Studio album by Bing Crosby, Orson Welles, Lurene Tuttle
- Released: 1946: (original 78 rpm album) 1949 (original LP album)
- Recorded: August 21, 1945
- Genre: Short story
- Length: 12:13
- Label: Decca

Bing Crosby chronology
| Don't Fence Me In (w/ The Andrews Sisters) (1946) | The Happy Prince (1946) | Selections from Road to Utopia (1946) |

= The Happy Prince (Bing Crosby and Orson Welles album) =

The Happy Prince is a studio album of phonograph records by Bing Crosby and Orson Welles of the Oscar Wilde short story The Happy Prince.

The story had been adapted for radio by Orson Welles in 1944, featuring a musical score by Bernard Herrmann. It was aired on the Philco Radio Hall of Fame broadcast on December 24, 1944 featuring Bing Crosby alongside Orson Welles, with Herrmann's music conducted by Victor Young. Lurene Tuttle played The Swallow.

Decca Records soon signed up the participants to make a commercial recording.

==Reception==
Down Beat magazine liked the album saying: "If you’ve been getting smothered lately in record stores with scads of children’s’ albums by everybody from Artie Shaw through Ronald Colman by way of Gene Kelly, try this one on your small son. It’s the Oscar Wilde fairy tale with a Bernard Herrmann score, and in very much better taste than anything else being turned out for the Christmas rush."

==Track listing==
These newly issued songs were featured on a 2-disc, 78 rpm album set, Decca Album No.
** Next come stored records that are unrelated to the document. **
(* ===== verification/BootMemory.v ===== *)
(** * Physical frames while the kernel starts: kernel/init/memory.c

    The allocator that hands out one frame after the other until the initial
    server takes over.  The multiboot memory map and the modules are lists; where
    the kernel is in memory is a parameter. *)

From Stdlib Require Import Sorting.Sorted.
From S2P Require Import Prelude Bits.

Definition EXTENDED_MEMORY : Z := 0x100000.
Definition FRAME_SIZE : Z := 0x1000.
Definition PAGE_TABLE_SIZE : Z := 0x400000.
Definition INVALID_PADDR : Z := 2 ^ 32 - 1.
Definition MBI_TYPE_AVAIL : Z := 1.

Record memory_map_t := {
  base_addr_low : Z; base_addr_high : Z; length_low : Z; length_high : Z; type : Z
}.

Record module_t := { mod_start : Z; mod_end : Z }.

Record multiboot_info := { mmap : list memory_map_t; mods : list module_t }.

Record boot_state := { first_free_page : Z; can_alloc_frames : bool }.

(** The macro [OVERLAPS], with the [addr] of the function it is used in; the sums
    have [w] bits. *)
Definition OVERLAPS (w addr start end_ region_start region_len : Z) : bool :=
  ((region_start <=? start) && (addr <? wrap w (region_start + region_len)))
  || ((region_start <=? end_) && (end_ <? wrap w (region_start + region_len))).

Definition mmap_len (m : memory_map_t) : Z := Z.lor (Z.shiftl (length_high m) 32) (length_low m).
Definition mmap_base (m : memory_map_t) : Z := Z.lor (Z.shiftl (base_addr_high m) 32) (base_addr_high m).

(** The loop over the memory map: the first entry that overlaps the page. *)
Fixpoint find_entry (ms : list memory_map_t) (addr addr_end : Z) : option memory_map_t :=
  match ms with
  | [] => None
  | m :: ms => if OVERLAPS 64 addr addr addr_end (mmap_base m) (mmap_len m) then Some m else find_entry ms addr addr_end
  end.

(** [ALIGN_UP] of include/kernel/mm.h *)
Definition align_up (addr boundary : Z) : Z :=
  if addr =? align_down addr boundary then addr else u32 (align_down addr boundary + boundary).

(** The kernel starts at [kphys_start] and has [ksize] bytes. *)
Section memory.
Variable kphys_start ksize : Z.

Definition is_reserved_page (addr : Z) (info : multiboot_info) (is_large_page : bool) : bool :=
  let addr := align_down addr (if is_large_page then PAGE_TABLE_SIZE else FRAME_SIZE) in
  let addr_end := u32 (addr + (if is_large_page then PAGE_TABLE_SIZE else FRAME_SIZE)) in
  if (addr <? EXTENDED_MEMORY) || OVERLAPS 32 addr addr addr_end kphys_start ksize then true
  else
    match find_entry (mmap info) addr addr_end with
    | None => true
    | Some m =>
        if negb (type m =? MBI_TYPE_AVAIL) then true
        else existsb (λ d, OVERLAPS 32 addr addr addr_end (mod_start d) (u32 (mod_end d - mod_start d))) (mods info)
    end.

(** The loop that skips reserved pages; [None] is too little fuel. *)
Fixpoint skip_reserved (fuel : nat) (info : multiboot_info) (frame : Z) : option Z :=
  match fuel with
  | O => None
  | S fuel =>
      if (EXTENDED_MEMORY <=? frame) && is_reserved_page frame info false
      then skip_reserved fuel info (u32 (frame + FRAME_SIZE))
      else Some frame
  end.

(** The frame number grows until it wraps around: one step for every page that
    is left, and one more, are enough. *)
Definition skip_fuel (frame : Z) : nat := S (Z.to_nat ((2 ^ 32 - frame + FRAME_SIZE - 1) / FRAME_SIZE)).

(** [None] is the panic of an allocator that is not ready. *)
Definition alloc_phys_frame (info : multiboot_info) (s : boot_state) : option (boot_state * Z) :=
  if negb (can_alloc_frames s) then None
  else
    frame ← skip_reserved (skip_fuel (first_free_page s)) info (first_free_page s);
    if frame <? EXTENDED_MEMORY then Some (s, INVALID_PADDR)
    else Some ({| first_free_page := u32 (frame + FRAME_SIZE); can_alloc_frames := can_alloc_frames s |}, frame).

(** Calls of [alloc_phys_frame], one after the other. *)
Fixpoint alloc_frames (n : nat) (info : multiboot_info) (s : boot_state) : option (boot_state * list Z) :=
  match n with
  | O => Some (s, [])
  | S n =>
      r ← alloc_phys_frame info s;
      rs ← alloc_frames n info (fst r);
      Some (fst rs, snd r :: snd rs)
  end.

(** [init_memory], apart from what it prints; the result is whether there is
    enough memory. *)
Definition init_memory (mem_upper : Z) : boot_state * bool :=
  let total_phys_mem := u32 ((mem_upper + 1024) * 1024) in
  ({| first_free_page := align_up (u32 (kphys_start + ksize)) FRAME_SIZE; can_alloc_frames := true |},
   negb (total_phys_mem <? 64 * 2 ^ 20)).

(** ** The frames handed out *)

Definition page_address (f : Z) : Prop := 0 <= f < 2 ^ 32 ∧ f mod 4096 = 0.

Lemma skip_reserved_spec info fuel : ∀ frame, page_address frame → (Z.to_nat ((2 ^ 32 - frame + FRAME_SIZE - 1) / FRAME_SIZE) < fuel)%nat →
  ∃ f, skip_reserved fuel info frame = Some f ∧ page_address f ∧
    (f < EXTENDED_MEMORY ∨
     frame <= f ∧ is_reserved_page f info false = false ∧ ∀ g, page_address g → frame <= g < f → is_reserved_page g info false = true).
Proof.
  unfold FRAME_SIZE, EXTENDED_MEMORY. change 0x1000 with 4096. change 0x100000 with 1048576.
  induction fuel as [|fuel IH]; intros frame [F1 F2] Hf; [lia|]. cbn [skip_reserved]. unfold EXTENDED_MEMORY, FRAME_SIZE.
  change 0x1000 with 4096. change 0x100000 with 1048576.
  destruct (Z.leb_spec 1048576 frame); cbn [andb]; [|by exists frame; split; [|split; [|left]]].
  destruct (is_reserved_page frame info false) eqn:R.
  2: { exists frame. split; [done|]. split; [done|]. right. split_and!; [lia|done|]. intros g Hg Hr. lia. }
  destruct (Z.eq_dec frame (2 ^ 32 - 4096)) as [->|].
  - change (u32 (2 ^ 32 - 4096 + 4096)) with 0. destruct fuel as [|fuel]; [change ((2 ^ 32 - (2 ^ 32 - 4096) + 4096 - 1) / 4096) with 1 in Hf; lia|].
    exists 0. split; [done|]. split; [done|]. by left.
  - assert (U : u32 (frame + 4096) = frame + 4096) by (unfold wrap; apply Z.mod_small; zdiv). rewrite U.
    destruct (IH (frame + 4096)) as (f & E & P & K); [split; zdiv| |].
    { assert ((2 ^ 32 - (frame + 4096) + 4096 - 1) / 4096 = (2 ^ 32 - frame + 4096 - 1) / 4096 - 1) by zdiv.
      assert (1 <= (2 ^ 32 - frame + 4096 - 1) / 4096) by zdiv. lia. }
    exists f. split; [done|]. split; [done|]. destruct K as [K|(K1 & K2 & K3)]; [by left|]. right. split_and!; [lia|done|].
    intros g Hg Hr. destruct (Z.eq_dec g frame) as [->|]; [done|]. apply K3; [done|]. destruct Hg. zdiv.
Qed.

Lemma alloc_phys_frame_spec info s : can_alloc_frames s = true → page_address (first_free_page s) →
  ∃ s' f, alloc_phys_frame info s = Some (s', f) ∧ can_alloc_frames s' = true ∧ page_address (first_free_page s') ∧
    (f = INVALID_PADDR ∧ s' = s ∨
     page_address f ∧ EXTENDED_MEMORY <= f ∧ first_free_page s <= f ∧ is_reserved_page f info false = false ∧
     (first_free_page s' = 0 ∨ first_free_page s' = f + 4096)).
Proof.
  intros C P. unfold alloc_phys_frame. rewrite C. cbn [negb].
  destruct (skip_reserved_spec info (skip_fuel (first_free_page s)) (first_free_page s) P) as (f & E & Pf & K); [unfold skip_fuel; lia|].
  rewrite E. cbn [mbind option_bind]. destruct (Z.ltb_spec f EXTENDED_MEMORY).
  - exists s, INVALID_PADDR. split_and!; try done. by left.
  - destruct K as [K|(K1 & K2 & _)]; [lia|]. eexists _, f. split; [done|]. cbn [can_alloc_frames first_free_page]. split; [done|].
    destruct Pf as [F1 F2]. unfold FRAME_SIZE, wrap. change 0x1000 with 4096. split; [split; zdiv|]. right. split_and!; try done. zdiv.
Qed.

(** The frames of a sequence of calls, without the failures. *)
Definition valid_frames (fs : list Z) : list Z := filter (λ f, f ≠ INVALID_PADDR) fs.

Lemma no_more_frames info n : ∀ s, can_alloc_frames s = true → first_free_page s = 0 →
  ∃ s' fs, alloc_frames n info s = Some (s', fs) ∧ valid_frames fs = [].
Proof.
  induction n as [|n IH]; intros s C F; [by exists s, []|]. cbn [alloc_frames].
  assert (E : alloc_phys_frame info s = Some (s, INVALID_PADDR)).
  { unfold alloc_phys_frame, skip_fuel. rewrite C, F. cbn [negb]. done. }
  rewrite E. cbn [mbind option_bind fst snd]. destruct (IH s C F) as (s' & fs & E' & V). rewrite E'. cbn [mbind option_bind fst snd].
  exists s', (INVALID_PADDR :: fs). split; [done|]. unfold valid_frames in *. rewrite filter_cons, decide_False by tauto. done.
Qed.

(** However often [alloc_phys_frame] is called, it returns, and the frames it
    returns increase: none is handed out twice.  All are above the first
    megabyte and not reserved by [is_reserved_page]. *)
Theorem boot_frames_distinct info n : ∀ s,
  can_alloc_frames s = true → page_address (first_free_page s) →
  ∃ s' fs, alloc_frames n info s = Some (s', fs) ∧ length fs = n ∧ StronglySorted Z.lt (valid_frames fs) ∧
    Forall (λ f, page_address f ∧ EXTENDED_MEMORY <= f ∧ first_free_page s <= f ∧ is_reserved_page f info false = false)
      (valid_frames fs).
Proof.
  induction n as [|n IH]; intros s C P; [exists s, []; split; [done|]; split; [done|]; split; constructor|]. cbn [alloc_frames].
  destruct (alloc_phys_frame_spec info s C P) as (s1 & f & E & C1 & P1 & K). rewrite E. cbn [mbind option_bind fst snd].
  destruct (IH s1 C1 P1) as (s' & fs & E' & L & S & F). rewrite E'. cbn [mbind option_bind fst snd].
  exists s', (f :: fs). split; [done|]. split; [cbn; lia|]. unfold valid_frames in *. rewrite filter_cons.
  destruct K as [[-> ->]|(K1 & K2 & K3 & K4 & K5)]; [rewrite decide_False by tauto; done|].
  rewrite decide_True by (intros ->; by destruct K1). destruct K5 as [Z0|Z1].
  - destruct (no_more_frames info n s1 C1 Z0) as (s2 & fs2 & E2 & V). rewrite E' in E2. injection E2 as <- <-.
    unfold valid_frames in V. rewrite V. split; [apply SSorted_cons; constructor|]. by apply Forall_singleton.
  - split.
    + apply SSorted_cons; [done|]. eapply Forall_impl; [exact F|]. cbn. intros g (_ & _ & G & _). lia.
    + apply Forall_cons_2; [done|]. eapply Forall_impl; [exact F|]. cbn. intros g (G1 & G2 & G3 & G4). split_and!; try done; try apply G1. lia.
Qed.
End memory.

Definition demo_map : list memory_map_t :=
  [ {| base_addr_low := 0; base_addr_high := 0; length_low := 0x9FC00; length_high := 0; type := 1 |};
    {| base_addr_low := 0x100000; base_addr_high := 0; length_low := 0x7EE0000; length_high := 0; type := 1 |};
    {| base_addr_low := 0x300000; base_addr_high := 0; length_low := 0x10000; length_high := 0; type := 2 |} ].
Definition demo_info : multiboot_info := {| mmap := demo_map; mods := [ {| mod_start := 0x200000; mod_end := 0x201000 |} ] |}.

Lemma boot_frames_distinct_witness : ∃ s' fs,
  alloc_frames 0x100000 0x80000 4 demo_info {| first_free_page := 0x1FE000; can_alloc_frames := true |} = Some (s', fs) ∧
  StronglySorted Z.lt (valid_frames fs).
Proof.
  destruct (boot_frames_distinct 0x100000 0x80000 demo_info 4 {| first_free_page := 0x1FE000; can_alloc_frames := true |})
    as (s' & fs & E & _ & S & _); [done|split; done|]. exists s', fs. split; [exact E|exact S].
Defined.

(** ** What is reserved *)

Definition with_base_low (f : memory_map_t → Z) (m : memory_map_t) : memory_map_t :=
  {| base_addr_low := f m; base_addr_high := base_addr_high m; length_low := length_low m; length_high := length_high m; type := type m |}.

Lemma find_entry_base f ms addr addr_end :
  find_entry (with_base_low f <$> ms) addr addr_end = with_base_low f <$> find_entry ms addr addr_end.
Proof.
  induction ms as [|m ms IH]; [done|]. cbn [fmap list_fmap find_entry].
  change (mmap_base (with_base_low f m)) with (mmap_base m). change (mmap_len (with_base_low f m)) with (mmap_len m).
  by destruct (OVERLAPS _ _ _ _ _ _).
Qed.

(** Which pages are reserved does not depend on where the entries of the memory
    map start below 4G: [is_reserved_page] builds the base address from the high
    half twice.  A page that the map marks as reserved is handed out. *)
Theorem reserved_ignores_base kphys_start ksize f info addr large :
  is_reserved_page kphys_start ksize addr {| mmap := with_base_low f <$> mmap info; mods := mods info |} large =
    is_reserved_page kphys_start ksize addr info large ∧
  is_reserved_page 0x100000 0x80000 0x300000 demo_info false = false.
Proof.
  split; [|by vm_compute]. unfold is_reserved_page. cbn [mmap mods]. rewrite find_entry_base.
  destruct (_ || _); [done|]. by destruct (find_entry _ _ _).
Qed.
(* ===== verification/Interrupt.v ===== *)
(** * Interrupts: kernel/interrupt.c

    Registration of interrupt handlers, and the C parts of the handlers of
    interrupts and of processor exceptions.  The entry stubs and the return to
    the interrupted code are assembly and not part of the model: [handle_irq]
    and [handle_cpu_exception] end where the registers are restored. *)

From S2P Require Import Prelude Bits Machine Paging Kernel KList Thread Message.

Definition EXCEPTION_MSG : Z := 0xFFFFFFFF.
Definition EXIT_MSG : Z := 0xFFFFFFFE.
Definition HALT_OPCODE : Z := 0xF4.
Definition KCODE_SEL : Z := 0x08.

(** The bit of an interrupt in [event_mask] and [pending_events]. *)
Definition irq_bit (irq : Z) : Z := u32 (Z.shiftl 1 (irq + 8)).

Definition irq_handler (irq : Z) : M kstate (option Z) :=
  let* I := gets irq_handlers in deref OutOfBounds (I !! irq).

Definition set_irq_handler (irq : Z) (h : option Z) : M kstate unit :=
  let* _ := irq_handler irq in
  modify (λ s, s <| irq_handlers ::= insert irq h |>).

(** [~x] on 32 bits. *)
Definition not32 (x : Z) : Z := u32 (Z.lnot x).

Definition irq_register (thread : option Z) (irq : Z) : M kstate Z :=
  if irq <? 24 then
    let* h := irq_handler irq in
    if bool_decide (h = None) then
      let* c := thread_get_current in
      set_irq_handler irq c ;;
      let* t := nonnull thread in
      upd_tcb t (λ tc, tc <| event_mask ::= λ m, Z.lor m (irq_bit irq) |>) ;;
      upd_tcb t (λ tc, tc <| pending_events ::= λ m, Z.land m (not32 (irq_bit irq)) |>) ;;
      ret E_OK
    else ret E_FAIL
  else ret E_FAIL.

Definition irq_unregister (thread : option Z) (irq : Z) : M kstate Z :=
  if irq <? 24 then
    set_irq_handler irq None ;;
    let* t := nonnull thread in
    upd_tcb t (λ tc, tc <| event_mask ::= λ m, Z.land m (not32 (irq_bit irq)) |>) ;;
    upd_tcb t (λ tc, tc <| pending_events ::= λ m, Z.land m (not32 (irq_bit irq)) |>) ;;
    ret E_OK
  else ret E_FAIL.

(** The number of the interrupt is the constant 0. *)
Definition handle_irq : M kstate unit :=
  let irq_num := 0 in
  let* h := irq_handler irq_num in
  match h with
  | None => ret tt
  | Some handler_thread =>
      let irq_event := u32 (Z.shiftl 1 irq_num) in
      let* tc := tcb_at handler_thread in
      when (negb (Z.land irq_event (event_mask tc) =? 0))
        (upd_tcb handler_thread (λ tc, tc <| pending_events ::= λ m, Z.lor m irq_event |>) ;;
         let* _ := thread_wakeup handler_thread in
         ret tt)
  end.

(** ** Exceptions *)

(** The frame the entry stub builds, without [old_tss_esp0]. *)
Record CpuExInterruptFrame := { ex_num : Z; error_code : Z; state : ExecutionState }.

(** Processor registers read by the handler. *)
Record control_regs := { get_ss : Z; get_cr0 : Z; get_cr2 : Z; get_cr4 : Z }.

(** The message structures, stored on the kernel stack at [p]. *)
Definition put_exit_message (p status_code who : Z) : M kstate unit :=
  vm (ustore16 p who) ;;
  vm (ustore32 (u32 (p + 4)) status_code).

Fixpoint put_words (p : Z) (ws : list Z) : M kstate unit :=
  match ws with
  | [] => ret tt
  | w :: ws => vm (ustore32 p w) ;; put_words (u32 (p + 4)) ws
  end.

Fixpoint put_halves (p : Z) (hs : list Z) : M kstate unit :=
  match hs with
  | [] => ret tt
  | h :: hs => vm (ustore16 p h) ;; put_halves (u32 (p + 2)) hs
  end.

Definition put_exception_message (p : Z) (frame : CpuExInterruptFrame) (cr : control_regs) (tcb : Z)
    : M kstate unit :=
  let st := state frame in
  let* tc := tcb_at tcb in
  let* esp0 := gets tss_esp0 in
  let* cr3 := get_cr3 in
  let* who := get_tid (Some tcb) in
  let kernel := cs st =? KCODE_SEL in
  put_words p [eax st; ebx st; ecx st; edx st; esi st; edi st; ebp st;
               if kernel then u32 (esp0 + 4 + EXECUTION_STATE_SIZE - 8) else user_esp st] ;;
  put_halves (u32 (p + 32)) [cs st; ds st; es st; fs st; gs st; if kernel then get_ss cr else user_ss st] ;;
  put_words (u32 (p + 44)) [eflags st; get_cr0 cr; get_cr2 cr; cr3; get_cr4 cr;
                            eip (user_exec_state tc); error_code frame] ;;
  put_halves (u32 (p + 72)) [u8 (ex_num frame) + 256 * u8 processor_get_current; who].

Definition EXIT_MESSAGE_SIZE : Z := 8.
Definition EXCEPTION_MESSAGE_SIZE : Z := 76.

(** The three conditions of the first branch, evaluated in order. *)
Definition is_halt (frame : CpuExInterruptFrame) : M kstate bool :=
  if (ex_num frame =? 13) && (cs (state frame) =? UCODE_SEL) then
    let* root := vm get_root_page_map in
    let* r := vm (is_readable (eip (state frame)) root) in
    if r =? 1 then let* b := vm (vload8 (eip (state frame))) in ret (b =? HALT_OPCODE) else ret false
  else ret false.

(** [message_data] is the address of the message on the kernel stack.  Without
    a current thread the kernel halts. *)
Definition handle_cpu_exception (message_data : Z) (cr : control_regs) (frame : CpuExInterruptFrame)
    : M kstate unit :=
  let* cur := thread_get_current in
  match cur with
  | None => panic
  | Some tcb =>
      let* tc := tcb_at tcb in
      let* halt := is_halt frame in
      if halt : bool then
        let* who := get_tid (Some tcb) in
        put_exit_message message_data (eax (state frame)) who ;;
        let* r := send_message tcb (ex_handler tc) EXIT_MSG MSG_KERNEL message_data EXIT_MESSAGE_SIZE in
        when (is_error r) (let* _ := thread_release tcb in ret tt)
      else
        put_exception_message message_data frame cr tcb ;;
        let* failed :=
          (if ex_handler tc =? NULL_TID then ret true
           else
             let* r := send_message tcb (if ex_num frame =? 14 then pager tc else ex_handler tc)
                         EXCEPTION_MSG MSG_KERNEL message_data EXCEPTION_MESSAGE_SIZE in
             ret (is_error r)) in
        when failed (let* _ := thread_release tcb in ret tt)
  end.
(** One call: [x] is the string it looks at, a new one or what was left. *)
Lemma wp_strtok fuel m tmp s1 x s q d (Q : Z * Z → mem → Prop) L :
  (if s1 =? 0 then tmp else s1) = x → cstr m x s → cstr m q d →
  (length s * (length d + 1) + length d + 1 < fuel)%nat →
  (let x' := x + (len s - len (skips d s)) in
   match skips d s with
   | [] => Q (0, 0) m
   | s' => match brk d s' with
           | (w, None) => Q (x', 0) m
           | (w, Some _) => Q (x', x' + len w + 1) (<[x' + len w := 0]> m)
           end
   end) → wp (strtok fuel tmp s1 q) Q L m.
Proof.
  intros E C D F H. unfold strtok. rewrite E. destruct (cstr_ptr _ _ _ C) as [Hx _].
  destruct (Z.eqb_spec x 0); [lia|]. wp_steps.
  eapply (wp_strtok_skip _ _ d q [] d q s x); [done..| |lia|].
  { intros ? ? _. apply not_elem_of_nil. }
  destruct (skips_suffix d s) as [pre Hs].
  assert (C' : cstr m (x + (len s - len (skips d s))) (skips d s)).
  { rewrite Hs in C. apply cstr_app in C. rewrite Hs at 1. rewrite length_app.
    by replace (x + (Z.of_nat (length pre + length (skips d s)) - len (skips d s))) with (x + len pre) by lia. }
  assert (Fs : (length (skips d s) <= length s)%nat).
  { rewrite Hs at 2. rewrite length_app. lia. }
  cbv zeta in H. set (x' := x + (len s - len (skips d s))) in *. clearbody x'. wp_steps.
  destruct (skips d s) as [|c s'].
  - destruct C' as [Hx' C']. eapply wp_loadc; [done..|]. by wp_steps.
  - pose proof C' as C2. apply cstr_cons in C2 as (Hx' & Ec & Hc & _ & _). eapply wp_loadc; [done..|].
    rewrite char_of_0 by lia. destruct (Z.eqb_spec c 0); [lia|]. wp_steps.
    eapply wp_strtok_token; [done..|lia|lia|]. by destruct (brk d (c :: s')) as [w [r|]].
Qed.
Lemma emits_precision fmt i s a o : (∀ ds, o = Some ds → small_number ds) → (printfState s = FLAGS ∨ printfState s = WIDTH) → inPercent s = true →
  emits (format_chars fmt (precision_chars o) i) [] (inside s a) (inside (apply_precision s o) a).
Proof.
  intros H Hs Hp. destruct o as [ds|]; [|apply emits_skip]. destruct (H ds eq_refl) as [Hd Hn].
  apply (emits_app fmt [ch "."] (digit_chars ds) i [] [] _ (inside (s <| precision := 0 |> <| printfState := PRECISION |>) a));
    [by apply emits_continues, point_continues|].
  apply (emits_run fmt apply_digit (λ d, ch "0" + d) (λ l s, Forall (λ d, 0 <= d <= 9) l ∧
    inPercent s = true ∧ printfState s = PRECISION ∧ 0 <= precision s ∧ foldl (λ n d, 10 * n + d) (precision s) l < 2 ^ 31)).
  - clear. intros d l s ([Hd Hl]%Forall_cons & Hp & Hs & Hw & Hn). cbn [foldl] in Hn.
    pose proof (digits_grow l Hl (10 * precision s + d) ltac:(lia)). split; [done|]. split; [apply precision_continues; [done|done|lia|done]|].
    split; [done|]. unfold apply_digit. rewrite Hs. (split; [done|]). (split; [done|]). cbn; lia.
  - split_and!; try done; lia.
Qed.

Lemma length_first s c twice once : (c, twice, once) ∈ [(ch "l", LONG_LONG_INT, LONG_INT); (ch "h", SHORT_INT, CHAR)] →
  (printfState s = FLAGS ∨ printfState s = WIDTH ∨ printfState s = PRECISION) →
  continues s c (s <| length_ := once |> <| printfState := LENGTH |>).
Proof.
  intros Hc Hs e <-. transitivity (percent_length twice once e).
  { by apply elem_of_cons in Hc as [[= -> -> ->]|[[= -> -> ->]|Hc%not_elem_of_nil]%elem_of_cons]. }
  unfold percent_length, bind, gets. by destruct Hs as [-> |[-> | ->]].
Qed.

Lemma length_second s c twice once : (c, twice, once) ∈ [(ch "l", LONG_LONG_INT, LONG_INT); (ch "h", SHORT_INT, CHAR)] →
  printfState s = LENGTH → continues s c (s <| length_ := twice |> <| printfState := SPECIFIER |>).
Proof.
  intros Hc Hs e <-. transitivity (percent_length twice once e).
  { by apply elem_of_cons in Hc as [[= -> -> ->]|[[= -> -> ->]|Hc%not_elem_of_nil]%elem_of_cons]. }
  unfold percent_length, bind, gets. by rewrite Hs.
Qed.

Lemma emits_twice fmt i s a c twice once : (c, twice, once) ∈ [(ch "l", LONG_LONG_INT, LONG_INT); (ch "h", SHORT_INT, CHAR)] →
  (printfState s = FLAGS ∨ printfState s = WIDTH ∨ printfState s = PRECISION) → inPercent s = true →
  emits (format_chars fmt [c] i) [] (inside s a) (inside (s <| length_ := once |> <| printfState := LENGTH |>) a) ∧
  emits (format_chars fmt [c; c] i) [] (inside s a) (inside (s <| length_ := twice |> <| printfState := SPECIFIER |>) a).
Proof.
  intros Hc Hs Hp. assert (H : emits (format_chars fmt [c] i) [] (inside s a) (inside (s <| length_ := once |> <| printfState := LENGTH |>) a))
    by (by eapply emits_continues, length_first).
  split; [done|]. apply (emits_app fmt [c] [c] i [] [] _ _ _ H). apply emits_continues; [done|].
  exact (length_second (s <| length_ := once |> <| printfState := LENGTH |>) c twice once Hc eq_refl).
Qed.
Lemma iso_string d s l : d_conv d = ConvS → agrees d (StrArg s) = true → iso_directive d (StrArg s) = Some l → gives d (StrArg s) l.
Proof.
  intros Hc A E. destruct (agrees_other d (StrArg s) ltac:(by rewrite Hc) A) as (F & L & S & P). unfold string_agrees in S.
  unfold iso_directive in E. rewrite Hc in E. injection E as <-. set (t := match d_precision d with Some p => _ | None => s end).
  assert (Hr : rendering_of text d (StrArg s) = Some {| r_negative := false; r_prefix := (0, 0); r_precision := precision_of (d_precision d); r_body := t |}).
  { unfold rendering_of, t, precision_of. rewrite Hc. destruct (d_precision d) as [p|].
    - destruct P as (D & s' & _ & [= <-] & Hp). destruct (decimal_small p D) as [Hd _]. pose proof (number_of_nonneg p Hd).
      destruct (Z.leb_spec (number_of p) (len s)); [|lia]. destruct (Z.eqb_spec (number_of p) (-1)); [lia|done].
    - destruct (Z.leb_spec (-1) (len s)); [done|lia]. }
  eexists. split; [exact Hr|]. cbn [r_body]. split.
  - assert (len t <= len s); [|lia]. unfold t. destruct (d_precision d); [|done]. rewrite length_take. lia.
  - rewrite render_justify. cbn [r_negative r_prefix r_precision r_body]. rewrite (sign_none d F) by (by rewrite Hc). rewrite Hc.
    f_equal. unfold prefix_chars. by destruct (has (ch "#") (d_flags d)).
Qed.

Lemma iso_char d v l : d_conv d = ConvC → agrees d (IntArg v) = true → iso_directive d (IntArg v) = Some l → gives d (IntArg v) l.
Proof.
  intros Hc A E. destruct (agrees_other d (IntArg v) ltac:(by rewrite Hc) A) as (F & L & _ & P).
  unfold iso_directive in E. rewrite Hc in E. injection E as <-. eexists. unfold rendering_of. rewrite Hc. split; [reflexivity|]. split; [cbn; lia|].
  rewrite render_justify. cbn [r_negative r_prefix r_precision r_body]. rewrite (sign_none d F) by (by rewrite Hc).
  destruct (d_precision d) as [p|]; [by destruct P as (_ & s & Hs & _); rewrite Hc in Hs|]. rewrite Hc. f_equal. unfold prefix_chars.
  by destruct (has (ch "#") (d_flags d)).
Qed.

Lemma iso_gives d a l : agrees d a = true → iso_directive d a = Some l → gives d a l.
Proof.
  intros A E. assert (C : ∀ v, a = IntArg v → gives d a l).
  { intros v ->. destruct (d_conv d) eqn:Hc.
    1, 2: apply iso_signed; rewrite ?Hc; auto.
    1-3: apply iso_unsigned; rewrite ?Hc; auto.
    - by apply iso_pointer.
    - apply iso_unsigned; rewrite ?Hc; auto.
    - unfold iso_directive in E. by rewrite Hc in E.
    - by apply iso_char. }
  destruct a as [v|v|s|q]; [by eapply C|exfalso; clear -E; unfold iso_directive in E; by destruct (d_conv d)| |exfalso; clear -E; unfold iso_directive in E; by destruct (d_conv d)].
  destruct (d_conv d) eqn:Hc; try (exfalso; clear -E Hc; unfold iso_directive in E; by rewrite Hc in E). by apply iso_string.
Qed.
A-420. Words by Oscar Wilde, music by Bernard Herrmann. Recorded August 21, 1945 with Victor Young and His Orchestra.

Disc 1 (40007): Part 1 (3:08) / Part 2 (3:02)

Disc 2 (40008): Part 3 (2:54) / Part 4 (3:09)

==Other releases==
Decca released a dual 10” LP of The Happy Prince and The Small One on Decca DL6000 in 1949.